La hija del señor de Bosquehermoso, Genoveva, está prometida a su amado, el caballero Thierry. Pero éste es convertido mediante una pócima en un perro por el intrigante barón de Malasombra, que quiere contraer matrimonio con la joven para hacerse dueño de sus propiedades. Johan y Pirluit se topan con el “perro” Thierry durante una cacería y, tras escucharle hablar en sueños, le obligan a desvelar su identidad e historia. Ambos deciden ayudarlo a recuperar su apariencia humana, frustrar las maquinaciones de Malasombra y reencontrarse con su amada.

En este punto puede apreciarse un cambio en el dibujo de la serie. A pesar del disgusto de Peyo al respecto, no pudo evitar que el grafismo de Johan y Pirluit se aproximara al de los Pitufos: las figuras son ahora más redondeadas, más amables, menos espigadas. Y, por otra parte, intervienen ya de manera muy abierta sus colaboradores. Gos (Roland Goosens, que más adelante creará a los muy exitosos “Quena y el Sacramús” para “Spirou”), Marc Wasterlain y sobre todo François Walthery (“padre” de “Natacha”, otra gran serie para la misma revista) le pasan a tinta, completan los fondos e incluso se encargan de escenas completas.

Esta fue la despedida de Peyo de su serie favorita. El inmenso éxito de los Pitufos había eclipsado absolutamente todas sus otras creaciones y ya no tenía tiempo para dedicarse a ellas. Viajaba constantemente a Los Ángeles para supervisar la serie de animación de Los Pitufos que realizaba Hanna-Barbera; y a Hong Kong, donde se manufacturaban los juguetes y merchandising. Por no hablar de sus continuos desplazamientos por el continente europeo para atender diferentes y variopintas solicitudes. Ya no encontraba tiempo para crear, para sentarse a escribir y dibujar, pero la maquinaria no podía pararse. Y es entonces cuando toma forma el Estudio Peyo, surgido alrededor de sus colaboradores iniciales y en el que daría cabida a otros artistas jóvenes a los que se les exigía
mantener el estilo del maestro. Para muchos de ellos aquella experiencia fue capital en su aprendizaje como historietistas. Peyo siempre les enseñó los secretos del dibujo, la caracterización y el lenguaje narrativo, les apoyó y les animó a emprender el vuelo en solitario con sus propios personajes. Eso sí, siguió impidiendo que nadie se encargara de Johan y Pirluit.

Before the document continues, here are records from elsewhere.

Lemma Itoa_inj z1 z2 :
  (-2^63 <= z1 < 2^63)%Z -> (-2^63 <= z2 < 2^63)%Z -> Itoa z1 = Itoa z2 -> z1 = z2.
Proof. intros H1%Atoi_Itoa H2%Atoi_Itoa E. rewrite E in H1. congruence. Qed.

Lemma Itoa_no_byte c z :
  is_digit c = false -> c <> "-"%char -> has_byte c (Itoa z) = false.
Proof.
  intros H1 H2. unfold Itoa. destruct (z <? 0)%Z; simpl; rewrite ?orb_false_iff;
    [split; [by apply byte_eqb_neq|]|]; (eapply str_forall_has_byte; [apply utoa_digits|done]).
Qed.

Lemma Atoi_range s v : Atoi s = Ok v -> (-2^63 <= v < 2^63)%Z.
Proof. unfold Atoi. intros H. case_match; [|done]. case_bool_decide; by simplify_eq. Qed.
(* ===== verification/GoCodec.v ===== *)
(** * GoCodec: [encoding/base64] (standard alphabet, padded) and [encoding/hex]

    Byte slices are [string]s.  The decoder is Go's: carriage returns and line
    feeds are skipped anywhere, padding ends the input, and the unused bits of
    the last group are not checked.  The encoder and the hexadecimal decoder
    are the reference functions the round-trip theorems are stated with. *)

From S2P Require Import Prelude GoStr.

Local Open Scope N_scope.

(** ** Base64 *)
Definition b64_val (c : ascii) : option N :=
  let n := N_of_byte c in
  if (65 <=? n) && (n <=? 90) then Some (n - 65)
  else if (97 <=? n) && (n <=? 122) then Some (n - 97 + 26)
  else if (48 <=? n) && (n <=? 57) then Some (n - 48 + 52)
  else if n =? 43 then Some 62
  else if n =? 47 then Some 63
  else None.

Definition b64_char (v : N) : ascii :=
  ascii_of_N (if v <? 26 then 65 + v
              else if v <? 52 then 97 + (v - 26)
              else if v <? 62 then 48 + (v - 52)
              else if v =? 62 then 43 else 47).

Definition is_newline (c : ascii) : bool := byte_eqb c "010" || byte_eqb c "013".
Fixpoint skip_newlines (s : string) : string :=
  match s with
  | "" => ""
  | String c s' => if is_newline c then skip_newlines s' else String c (skip_newlines s')
  end.

(** One group of four characters at a time ([decodeQuantum]). *)
Fixpoint b64_groups (s : string) : option string :=
  match s with
  | "" => Some ""
  | String c0 (String c1 (String c2 (String c3 rest))) =>
      v0 ← b64_val c0; v1 ← b64_val c1;
      if byte_eqb c2 "=" then
        if byte_eqb c3 "=" && bool_decide (rest = "")
        then Some (String (ascii_of_N (v0 * 4 + v1 / 16)) "")
        else None
      else
        v2 ← b64_val c2;
        let byte0 := ascii_of_N (v0 * 4 + v1 / 16) in
        let byte1 := ascii_of_N (v1 mod 16 * 16 + v2 / 4) in
        if byte_eqb c3 "=" then
          if bool_decide (rest = "") then Some (String byte0 (String byte1 "")) else None
        else
          v3 ← b64_val c3;
          let byte2 := ascii_of_N (v2 mod 4 * 64 + v3) in
          tail ← b64_groups rest;
          Some (String byte0 (String byte1 (String byte2 tail)))
  | _ => None
  end.

(** [base64.StdEncoding.DecodeString]. *)
Definition b64_DecodeString (s : string) : result string :=
  match b64_groups (skip_newlines s) with
  | Some bytes => Ok bytes
  | None => Err (errorString "illegal base64 data")
  end.

(** [base64.StdEncoding.EncodeToString]. *)
Fixpoint b64_EncodeToString (s : string) : string :=
  match s with
  | "" => ""
  | String a "" =>
      let x := N_of_byte a in
      String (b64_char (x / 4)) (String (b64_char (x mod 4 * 16)) "==")
  | String a (String b "") =>
      let x := N_of_byte a in let y := N_of_byte b in
      String (b64_char (x / 4)) (String (b64_char (x mod 4 * 16 + y / 16))
        (String (b64_char (y mod 16 * 4)) "="))
  | String a (String b (String c rest)) =>
      let x := N_of_byte a in let y := N_of_byte b in let z := N_of_byte c in
      String (b64_char (x / 4)) (String (b64_char (x mod 4 * 16 + y / 16))
        (String (b64_char (y mod 16 * 4 + z / 64)) (String (b64_char (z mod 64))
          (b64_EncodeToString rest))))
  end.

(** ** Hexadecimal *)
Definition hex_digit (n : N) : ascii :=
  ascii_of_N (if n <? 10 then 48 + n else 97 + (n - 10)).
Definition hex_val (c : ascii) : option N :=
  let n := N_of_byte c in
  if (48 <=? n) && (n <=? 57) then Some (n - 48)
  else if (97 <=? n) && (n <=? 102) then Some (n - 97 + 10)
  else None.

(** [hex.EncodeToString]: lower case. *)
Fixpoint hex_EncodeToString (s : string) : string :=
  match s with
  | "" => ""
  | String c s' =>
      String (hex_digit (N_of_byte c / 16))
        (String (hex_digit (N_of_byte c mod 16)) (hex_EncodeToString s'))
  end.

Fixpoint hex_decode (s : string) : option string :=
  match s with
  | "" => Some ""
  | String h (String l s') =>
      x ← hex_val h; y ← hex_val l; t ← hex_decode s';
      Some (String (ascii_of_N (x * 16 + y)) t)
  | _ => None
  end.

Definition is_hex_digit (c : ascii) : bool := bool_decide (is_Some (hex_val c)).

(** ** Lemmas *)
Lemma N_of_byte_bound c : N_of_byte c < 256.
Proof. apply N_ascii_bounded. Qed.
Lemma ascii_of_N_of_byte c : ascii_of_N (N_of_byte c) = c.
Proof. apply ascii_N_embedding. Qed.

(** A statement about the numbers below a literal bound, decided by evaluation. *)
Lemma below_forall (P : N -> bool) (bound : nat) :
  forallb (fun k => P (N.of_nat k)) (seq 0 bound) = true ->
  forall v, v < N.of_nat bound -> P v = true.
Proof.
  rewrite forallb_forall. intros H v Hv. rewrite <- (N2Nat.id v). apply H, in_seq. lia.
Qed.

Ltac by_evaluation bound :=
  match goal with
  | |- forall v, v < _ -> @?P v => 
      let H := fresh in
      assert (forall v, v < N.of_nat bound -> bool_decide (P v) = true) as H
        by (apply (below_forall (fun v => bool_decide (P v))); vm_compute; reflexivity);
      let v := fresh "v" in let Hv := fresh in
      intros v Hv; apply (bool_decide_eq_true_1 _ (H v Hv))
  end.

Lemma b64_val_char : forall v, v < 64 -> b64_val (b64_char v) = Some v.
Proof. by_evaluation 64%nat. Qed.
Lemma b64_char_plain : forall v, v < 64 ->
  byte_eqb (b64_char v) "=" = false /\ is_newline (b64_char v) = false.
Proof. by_evaluation 64%nat. Qed.
Lemma hex_val_digit : forall v, v < 16 -> hex_val (hex_digit v) = Some v.
Proof. by_evaluation 16%nat. Qed.

Lemma b64_char_pad v : v < 64 -> byte_eqb (b64_char v) "=" = false.
Proof. intros H. by apply b64_char_plain. Qed.
Lemma b64_char_newline v : v < 64 -> is_newline (b64_char v) = false.
Proof. intros H. by apply b64_char_plain. Qed.

(** Three bytes at a time. *)
Lemma string_ind3 (P : string -> Prop) :
  P "" -> (forall a, P (String a "")) -> (forall a b, P (String a (String b ""))) ->
  (forall a b c s, P s -> P (String a (String b (String c s)))) -> forall s, P s.
Proof.
  intros H0 H1 H2 H3.
  refine (fix go s := match s with
          | "" => H0 | String a "" => H1 a | String a (String b "") => H2 a b
          | String a (String b (String c s')) => H3 a b c s' (go s') end).
Qed.

Ltac byte_bounds :=
  repeat match goal with
  | c : ascii |- _ =>
      lazymatch goal with
      | _ : N_of_byte c < 256 |- _ => fail
      | _ => pose proof (N_of_byte_bound c)
      end
  end.

(** The sextets of two adjacent bytes, and the bytes put back together. *)
Lemma sextet_bounds x y :
  x < 256 -> y < 256 ->
  x / 4 < 64 /\ x mod 4 * 16 < 64 /\ x mod 4 * 16 + y / 16 < 64 /\
  x mod 16 * 4 < 64 /\ x mod 16 * 4 + y / 64 < 64 /\ x mod 64 < 64.
Proof. intros. repeat split; dlia. Qed.

Lemma byte0_eq x y : x < 256 -> y < 256 ->
  x / 4 * 4 + (x mod 4 * 16 + y / 16) / 16 = x.
Proof. dlia. Qed.
Lemma byte0_eq' x : x < 256 -> x / 4 * 4 + (x mod 4 * 16) / 16 = x.
Proof. dlia. Qed.
Lemma byte1_eq x y z : y < 256 -> z < 256 ->
  (x mod 4 * 16 + y / 16) mod 16 * 16 + (y mod 16 * 4 + z / 64) / 4 = y.
Proof. dlia. Qed.
Lemma byte1_eq' x y : y < 256 ->
  (x mod 4 * 16 + y / 16) mod 16 * 16 + (y mod 16 * 4) / 4 = y.
Proof. dlia. Qed.
Lemma byte2_eq y z : z < 256 -> (y mod 16 * 4 + z / 64) mod 4 * 64 + z mod 64 = z.
Proof. dlia. Qed.

Lemma b64_groups_encode s : b64_groups (b64_EncodeToString s) = Some s.
Proof.
  induction s as [|a|a b|a b c s IH] using string_ind3; [done|..]; byte_bounds.
  - destruct (sextet_bounds (N_of_byte a) 0) as (?&?&_); [lia..|].
    cbn [b64_EncodeToString b64_groups]. rewrite !b64_val_char by lia. simpl.
    by rewrite byte0_eq', ascii_of_N_of_byte.
  - destruct (sextet_bounds (N_of_byte a) (N_of_byte b)) as (?&?&?&_); [lia..|].
    destruct (sextet_bounds (N_of_byte b) 0) as (_&_&_&?&_); [lia..|].
    cbn [b64_EncodeToString b64_groups]. rewrite !b64_val_char by lia. cbn [mbind option_bind].
    rewrite b64_char_pad by lia. simpl.
    by rewrite byte0_eq, byte1_eq', !ascii_of_N_of_byte.
  - destruct (sextet_bounds (N_of_byte a) (N_of_byte b)) as (?&?&?&_); [lia..|].
    destruct (sextet_bounds (N_of_byte b) (N_of_byte c)) as (_&_&_&_&?&_); [lia..|].
    destruct (sextet_bounds (N_of_byte c) 0) as (_&_&_&_&_&?); [lia..|].
    cbn [b64_EncodeToString b64_groups]. rewrite !b64_val_char by lia. cbn [mbind option_bind].
    rewrite !b64_char_pad by lia. rewrite IH. simpl.
    by rewrite byte0_eq, byte1_eq, byte2_eq, !ascii_of_N_of_byte.
Qed.

Lemma skip_newlines_encode s : skip_newlines (b64_EncodeToString s) = b64_EncodeToString s.
Proof.
  induction s as [|a|a b|a b c s IH] using string_ind3; [done|..]; byte_bounds.
  - destruct (sextet_bounds (N_of_byte a) 0) as (?&?&_); [lia..|].
    cbn [b64_EncodeToString skip_newlines]. by rewrite !b64_char_newline by lia.
  - destruct (sextet_bounds (N_of_byte a) (N_of_byte b)) as (?&?&?&_); [lia..|].
    destruct (sextet_bounds (N_of_byte b) 0) as (_&_&_&?&_); [lia..|].
    cbn [b64_EncodeToString skip_newlines]. by rewrite !b64_char_newline by lia.
  - destruct (sextet_bounds (N_of_byte a) (N_of_byte b)) as (?&?&?&_); [lia..|].
    destruct (sextet_bounds (N_of_byte b) (N_of_byte c)) as (_&_&_&_&?&_); [lia..|].
    destruct (sextet_bounds (N_of_byte c) 0) as (_&_&_&_&_&?); [lia..|].
    cbn [b64_EncodeToString skip_newlines]. by rewrite !b64_char_newline, IH by lia.
Qed.

Lemma b64_decode_encode s : b64_DecodeString (b64_EncodeToString s) = Ok s.
Proof. unfold b64_DecodeString. by rewrite skip_newlines_encode, b64_groups_encode. Qed.

Lemma hex_decode_encode s : hex_decode (hex_EncodeToString s) = Some s.
Proof.
  induction s as [|c s IH]; [done|]. byte_bounds. cbn [hex_EncodeToString hex_decode].
  rewrite !hex_val_digit by dlia. cbn [mbind option_bind]. rewrite IH. simpl.
  replace (N_of_byte c / 16 * 16 + N_of_byte c mod 16) with (N_of_byte c) by dlia.
  by rewrite ascii_of_N_of_byte.
Qed.

Lemma hex_encode_length s :
  String.length (hex_EncodeToString s) = (2 * String.length s)%nat.
Proof. induction s; simpl; [done|]. lia. Qed.

Lemma hex_encode_digits s : str_forall is_hex_digit (hex_EncodeToString s) = true.
Proof.
  induction s as [|c s IH]; [done|]. byte_bounds. cbn [hex_EncodeToString str_forall].
  unfold is_hex_digit at 1 2. rewrite !hex_val_digit by dlia. by rewrite IH.
Qed.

A finales de los ochenta, Peyo se marchó de Dupuis tras décadas de colaboración, siguiendo el camino de muchos dibujantes contemporáneos ante el cambio de orientación de la editorial y los problemas jurídicos derivados de la venta de la misma. Durante un tiempo y con ayuda de su hijo, Thierry Culliford, autoedita su material pero en realidad la labor la hace mayoritariamente el estudio de dibujantes que ha reunido a su alrededor mientras que se ve sigue viendo obligado a pasar
más tiempo del que le gustaría atendiendo los aspectos comerciales y financieros del imperio edificado sobre los Pitufos.

A comienzos de los noventa, llega a un acuerdo con Ediciones Lombard para que sea este sello el que edite tanto los Pitufos como otros de sus personajes. Parece que por fin el artista podrá retomar lo que verdaderamente le gusta: crear, dibujar. Aparece con gran éxito un primer álbum, “El Pitufo Financiero” y se proyecta el regreso de Johan y Pirluit…cuando Peyo muere en diciembre de 1992.

Aunque el padre de los Pitufos ya no estaba, había dejado todo preparado para que sus
personajes pudieran continuar viviendo sin él. Su estudio estaba plenamente operativo y el nuevo álbum de Johan y Pirluit comprometido con Lombard. Thierry Culliford decide asumir el guión con ayuda de un antiguo colaborador de su padre y veterano de “Spirou”, Yvan Delporte. Del dibujo se ocupará uno de los miembros del estudio, Alain Maury, que había dibujado el mencionado “Pitufo Financiero”. Todos tratarán de, en la medida de lo posible, ser fieles al espíritu de Peyo.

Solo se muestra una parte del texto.